RECORD SET below:
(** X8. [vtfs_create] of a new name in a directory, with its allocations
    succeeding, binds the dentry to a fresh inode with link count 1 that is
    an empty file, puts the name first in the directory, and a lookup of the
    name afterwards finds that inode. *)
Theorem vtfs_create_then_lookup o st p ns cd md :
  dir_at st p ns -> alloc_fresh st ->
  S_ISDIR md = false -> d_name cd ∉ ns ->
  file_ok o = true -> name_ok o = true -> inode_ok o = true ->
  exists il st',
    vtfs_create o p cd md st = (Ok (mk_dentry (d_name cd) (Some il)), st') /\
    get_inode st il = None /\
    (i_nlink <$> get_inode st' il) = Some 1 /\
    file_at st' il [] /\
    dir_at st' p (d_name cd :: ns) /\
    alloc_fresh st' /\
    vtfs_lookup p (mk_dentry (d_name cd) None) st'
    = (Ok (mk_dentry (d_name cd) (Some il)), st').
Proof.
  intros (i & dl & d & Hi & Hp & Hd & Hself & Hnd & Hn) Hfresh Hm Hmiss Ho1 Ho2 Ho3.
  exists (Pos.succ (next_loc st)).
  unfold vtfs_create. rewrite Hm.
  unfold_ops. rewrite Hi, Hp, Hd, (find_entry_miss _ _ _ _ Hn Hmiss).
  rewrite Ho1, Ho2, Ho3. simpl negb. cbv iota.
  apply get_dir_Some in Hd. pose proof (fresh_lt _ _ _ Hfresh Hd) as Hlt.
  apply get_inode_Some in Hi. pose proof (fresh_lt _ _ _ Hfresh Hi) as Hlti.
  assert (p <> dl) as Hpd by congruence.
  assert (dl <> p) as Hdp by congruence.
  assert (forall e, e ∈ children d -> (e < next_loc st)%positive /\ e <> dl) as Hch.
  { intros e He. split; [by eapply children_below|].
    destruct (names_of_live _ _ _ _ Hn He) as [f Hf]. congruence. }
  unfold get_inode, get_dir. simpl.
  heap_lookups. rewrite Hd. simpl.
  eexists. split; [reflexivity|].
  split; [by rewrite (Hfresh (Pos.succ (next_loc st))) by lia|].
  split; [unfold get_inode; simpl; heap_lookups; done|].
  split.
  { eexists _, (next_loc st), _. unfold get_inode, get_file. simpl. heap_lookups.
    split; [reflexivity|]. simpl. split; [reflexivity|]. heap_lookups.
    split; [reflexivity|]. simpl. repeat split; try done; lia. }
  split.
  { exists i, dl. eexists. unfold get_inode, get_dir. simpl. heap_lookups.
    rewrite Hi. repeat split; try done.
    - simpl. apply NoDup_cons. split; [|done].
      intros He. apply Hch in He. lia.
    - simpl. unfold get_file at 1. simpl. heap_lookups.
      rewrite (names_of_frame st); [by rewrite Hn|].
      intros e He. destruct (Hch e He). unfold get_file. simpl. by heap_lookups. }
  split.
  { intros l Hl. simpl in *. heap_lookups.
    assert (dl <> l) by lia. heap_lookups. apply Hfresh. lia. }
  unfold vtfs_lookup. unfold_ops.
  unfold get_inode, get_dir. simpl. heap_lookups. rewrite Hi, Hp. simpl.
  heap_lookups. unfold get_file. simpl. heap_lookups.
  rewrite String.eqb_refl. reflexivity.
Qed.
End of RECORD SET.
Return only those lines that run from the one containing "unfold vtfs_lookup. unfold_ops." through the end of the entries, keeping each exactly as written.

## FINISHED TASK
  unfold vtfs_lookup. unfold_ops.
  unfold get_inode, get_dir. simpl. heap_lookups. rewrite Hi, Hp. simpl.
  heap_lookups. unfold get_file. simpl. heap_lookups.
  rewrite String.eqb_refl. reflexivity.
Qed.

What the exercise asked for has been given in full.